Exercise requirements. Reproduce the entries shown below only from the line with "v (sr t) (pendingPc t)" down to the line with "Definition set_instructionCycles (v", keeping both end lines and copying each one exactly.
━━━━━ Raw data
(* ===== verification/Thread.v ===== *)
(** * Threads (lib/Thread.h, lib/Thread.cpp)

    The state of a hardware thread and the operations that touch nothing else: its registers,
    with the buffer that delays the writes of a dual-issue bundle, its status register, its
    time and its program counter.  The decode cache a thread points to is kept with its core
    ([threadCaches]); the event lists of a thread, linked through the resources, are lists of
    names. *)

From Stdlib Require Import ZArith Lia.
From stdpp Require Import base list numbers option.
From S2P Require Import Prelude Opcode Refs Resource.

#[local] Open Scope Z_scope.
#[local] Open Scope cbits_scope.

(** The enumeration SRBit: positions of the bits of the status register. *)
Definition EEBLE : Z := 0.
Definition IEBLE : Z := 1.
Definition INENB : Z := 2.
Definition ININT : Z := 3.
Definition INK : Z := 4.
Definition SINK : Z := 5.
Definition WAITING : Z := 6.
Definition FAST : Z := 7.
Definition DI : Z := 8.
Definition KEDI : Z := 9.
Definition HIPRI : Z := 10.

(** lib/Thread.h:93-107 SRBit: write of a bit of the [std::bitset<11>] *)
Definition sr_set (bit : Z) (b : bool) (sr : Z) : Z := if b then Z.setbit sr bit else Z.clearbit sr bit.

(** lib/InstFunction.h:13-20 InstReturn *)
Inductive InstReturn := INST_CONTINUE | END_TRACE | END_THREAD_EXECUTION.

#[export] Instance InstReturn_eq_dec : EqDecision InstReturn.
Proof. solve_decision. Defined.

(** A resource a thread waits for. *)
Inductive PausedOn := OnSync (r : Ref) | OnLock (r : Ref) | OnEventable (e : EventableRef).

#[export] Instance PausedOn_eq_dec : EqDecision PausedOn.
Proof. solve_decision. Defined.

(** lib/Thread.h:77-126 Thread *)
Record Thread := mkThread {
  res : Resource;
  ssync : bool;
  sync : option Ref;
  eventEnabledResources : list EventableRef;
  interruptEnabledResources : list EventableRef;
  dualIssue : bool;
  regs : list Z;
  regsBuffer : list Z;
  bufferInitialized : bool;
  pc : Z;
  time : Z;
  sr : Z;
  pendingPc : Z;
  pausedOn : option PausedOn;
  instructionCycles : Z
}.

Definition set_res (v : Resource) (t : Thread) : Thread :=
  mkThread v (ssync t) (sync t) (eventEnabledResources t) (interruptEnabledResources t)
    (dualIssue t) (regs t) (regsBuffer t) (bufferInitialized t) (pc t) (time t) (sr t)
    (pendingPc t) (pausedOn t) (instructionCycles t).
Definition set_ssync (v : bool) (t : Thread) : Thread :=
  mkThread (res t) v (sync t) (eventEnabledResources t) (interruptEnabledResources t) (dualIssue
    t) (regs t) (regsBuffer t) (bufferInitialized t) (pc t) (time t) (sr t) (pendingPc t)
    (pausedOn t) (instructionCycles t).
Definition set_sync (v : option Ref) (t : Thread) : Thread :=
  mkThread (res t) (ssync t) v (eventEnabledResources t) (interruptEnabledResources t)
    (dualIssue t) (regs t) (regsBuffer t) (bufferInitialized t) (pc t) (time t) (sr t)
    (pendingPc t) (pausedOn t) (instructionCycles t).
Definition set_eventEnabledResources (v : list EventableRef) (t : Thread) : Thread :=
  mkThread (res t) (ssync t) (sync t) v (interruptEnabledResources t) (dualIssue t) (regs t)
    (regsBuffer t) (bufferInitialized t) (pc t) (time t) (sr t) (pendingPc t) (pausedOn t)
    (instructionCycles t).
Definition set_interruptEnabledResources (v : list EventableRef) (t : Thread) : Thread :=
  mkThread (res t) (ssync t) (sync t) (eventEnabledResources t) v (dualIssue t) (regs t)
    (regsBuffer t) (bufferInitialized t) (pc t) (time t) (sr t) (pendingPc t) (pausedOn t)
    (instructionCycles t).
Definition set_dualIssue (v : bool) (t : Thread) : Thread :=
  mkThread (res t) (ssync t) (sync t) (eventEnabledResources t) (interruptEnabledResources t) v
    (regs t) (regsBuffer t) (bufferInitialized t) (pc t) (time t) (sr t) (pendingPc t) (pausedOn
    t) (instructionCycles t).
Definition set_regs (v : list Z) (t : Thread) : Thread :=
  mkThread (res t) (ssync t) (sync t) (eventEnabledResources t) (interruptEnabledResources t)
    (dualIssue t) v (regsBuffer t) (bufferInitialized t) (pc t) (time t) (sr t) (pendingPc t)
    (pausedOn t) (instructionCycles t).
Definition set_regsBuffer (v : list Z) (t : Thread) : Thread :=
  mkThread (res t) (ssync t) (sync t) (eventEnabledResources t) (interruptEnabledResources t)
    (dualIssue t) (regs t) v (bufferInitialized t) (pc t) (time t) (sr t) (pendingPc t)
    (pausedOn t) (instructionCycles t).
Definition set_bufferInitialized (v : bool) (t : Thread) : Thread :=
  mkThread (res t) (ssync t) (sync t) (eventEnabledResources t) (interruptEnabledResources t)
    (dualIssue t) (regs t) (regsBuffer t) v (pc t) (time t) (sr t) (pendingPc t) (pausedOn t)
    (instructionCycles t).
Definition set_pc (v : Z) (t : Thread) : Thread :=
  mkThread (res t) (ssync t) (sync t) (eventEnabledResources t) (interruptEnabledResources t)
    (dualIssue t) (regs t) (regsBuffer t) (bufferInitialized t) v (time t) (sr t) (pendingPc t)
    (pausedOn t) (instructionCycles t).
Definition set_time (v : Z) (t : Thread) : Thread :=
  mkThread (res t) (ssync t) (sync t) (eventEnabledResources t) (interruptEnabledResources t)
    (dualIssue t) (regs t) (regsBuffer t) (bufferInitialized t) (pc t) v (sr t) (pendingPc t)
    (pausedOn t) (instructionCycles t).
Definition set_sr (v : Z) (t : Thread) : Thread :=
  mkThread (res t) (ssync t) (sync t) (eventEnabledResources t) (interruptEnabledResources t)
    (dualIssue t) (regs t) (regsBuffer t) (bufferInitialized t) (pc t) (time t) v (pendingPc t)
    (pausedOn t) (instructionCycles t).
Definition set_pendingPc (v : Z) (t : Thread) : Thread :=
  mkThread (res t) (ssync t) (sync t) (eventEnabledResources t) (interruptEnabledResources t)
    (dualIssue t) (regs t) (regsBuffer t) (bufferInitialized t) (pc t) (time t) (sr t) v
    (pausedOn t) (instructionCycles t).
Definition set_pausedOn (v : option PausedOn) (t : Thread) : Thread :=
  mkThread (res t) (ssync t) (sync t) (eventEnabledResources t) (interruptEnabledResources t)
    (dualIssue t) (regs t) (regsBuffer t) (bufferInitialized t) (pc t) (time t) (sr t)
    (pendingPc t) v (instructionCycles t).
Definition set_instructionCycles (v : Z) (t : Thread) : Thread :=
  mkThread (res t) (ssync t) (sync t) (eventEnabledResources t) (interruptEnabledResources t)
    (dualIssue t) (regs t) (regsBuffer t) (bufferInitialized t) (pc t) (time t) (sr t)
    (pendingPc t) (pausedOn t) v.

Definition setInUseT (b : bool) (t : Thread) : Thread := set_res (setInUse b (res t)) t.

(** lib/Thread.h:254-256 waiting *)
Definition waiting (t : Thread) : bool := Z.testbit (sr t) WAITING.
Definition set_waiting (b : bool) (t : Thread) : Thread := set_sr (sr_set WAITING b (sr t)) t.

(** lib/Thread.cpp:28-50 Thread::Thread: [junk] stands for the members that are not initialised *)
Definition newThread (junk : Thread) : Thread :=
  mkThread (newResource RES_TYPE_THREAD) (ssync junk) (sync junk) [] [] false (replicate 23 0)
    (replicate 23 0) true 0 0 0 (pendingPc junk) (pausedOn junk) (instructionCycles junk).

(** lib/Thread.h:190-198 alloc *)
Definition thread_alloc (t0 : Z) (t : Thread) : option Thread :=
  _ ← assert (negb (inUse (res t)));
  Some (set_pausedOn None (set_time t0 (set_ssync true (set_sync None (setInUseT true t))))).

(** lib/Thread.h:156-160 free *)
Definition thread_free (t : Thread) : Thread := setInUseT false t.

(** lib/Thread.h:200-204 setSync *)
Definition setSync (s : Ref) (t : Thread) : option Thread :=
  _ ← assert (bool_decide (sync t = None)); Some (set_sync (Some s) t).

(** [regs.swap(regsBuffer)] *)
Definition swap_regs (t : Thread) : Thread := set_regs (regsBuffer t) (set_regsBuffer (regs t) t).

(** lib/Thread.cpp:614-619 Thread::doPendingRegWrites *)
Definition doPendingRegWrites (t : Thread) : Thread :=
  if bufferInitialized t then set_bufferInitialized false (swap_regs t) else t.

(** lib/Thread.cpp:52-67 Thread::setDualIssue *)
Definition setDualIssue (di : bool) (t : Thread) : Thread :=
  let t := if dualIssue t && negb di
           then (if bufferInitialized t then set_bufferInitialized false (swap_regs t) else t)
           else t in
  set_dualIssue di t.

(** lib/Thread.cpp:74-85 Thread::writeRegister *)
Definition writeRegister (index value : Z) (t : Thread) : option Thread :=
  if negb (dualIssue t) then l ← array_set (regs t) index value; Some (set_regs l t)
  else
    let t := if negb (bufferInitialized t)
             then set_bufferInitialized true (set_regsBuffer (regs t) t) else t in
    l ← array_set (regsBuffer t) index value; Some (set_regsBuffer l t).

(** lib/Thread.cpp:87-93 Thread::readRegisterForTrace *)
Definition readRegisterForTrace (index : Z) (t : Thread) : option Z :=
  if bufferInitialized t then array_get (regsBuffer t) index else array_get (regs t) index.

(** lib/Thread.cpp:130-135 Thread::addTime *)
Definition addTime (value : Z) (t : Thread) : Thread :=
  let value := u64 (value * instructionCycles t) in
  if negb (dualIssue t) || (pc t mod 2 =? 0) then set_time (u64 (time t + value)) t else t.

(** lib/Thread.cpp:607-612 Thread::getNextPC: [interpretOneAddr] and [runJitAddr] are those of the core *)
Definition getNextPC (interpretOneAddr runJitAddr : Z) (t : Thread) : Thread :=
  if (pc t =? interpretOneAddr) || (pc t =? runJitAddr) then set_pc (u32 (pendingPc t + 1)) t
  else set_pc (u32 (pc t + 1)) t.

(** lib/Thread.h:333-336 setStatusDualIssue *)
Definition setStatusDualIssue (v : bool) (t : Thread) : Thread := set_sr (sr_set DI v (sr t)) t.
━━━━━━━━━━
Problem solution.
    (dualIssue t) (regs t) (regsBuffer t) (bufferInitialized t) (pc t) v (sr t) (pendingPc t)
    (pausedOn t) (instructionCycles t).
Definition set_sr (v : Z) (t : Thread) : Thread :=
  mkThread (res t) (ssync t) (sync t) (eventEnabledResources t) (interruptEnabledResources t)
    (dualIssue t) (regs t) (regsBuffer t) (bufferInitialized t) (pc t) (time t) v (pendingPc t)
    (pausedOn t) (instructionCycles t).
Definition set_pendingPc (v : Z) (t : Thread) : Thread :=
  mkThread (res t) (ssync t) (sync t) (eventEnabledResources t) (interruptEnabledResources t)
    (dualIssue t) (regs t) (regsBuffer t) (bufferInitialized t) (pc t) (time t) (sr t) v
    (pausedOn t) (instructionCycles t).
Definition set_pausedOn (v : option PausedOn) (t : Thread) : Thread :=
  mkThread (res t) (ssync t) (sync t) (eventEnabledResources t) (interruptEnabledResources t)
    (dualIssue t) (regs t) (regsBuffer t) (bufferInitialized t) (pc t) (time t) (sr t)
    (pendingPc t) v (instructionCycles t).
Definition set_instructionCycles (v : Z) (t : Thread) : Thread :=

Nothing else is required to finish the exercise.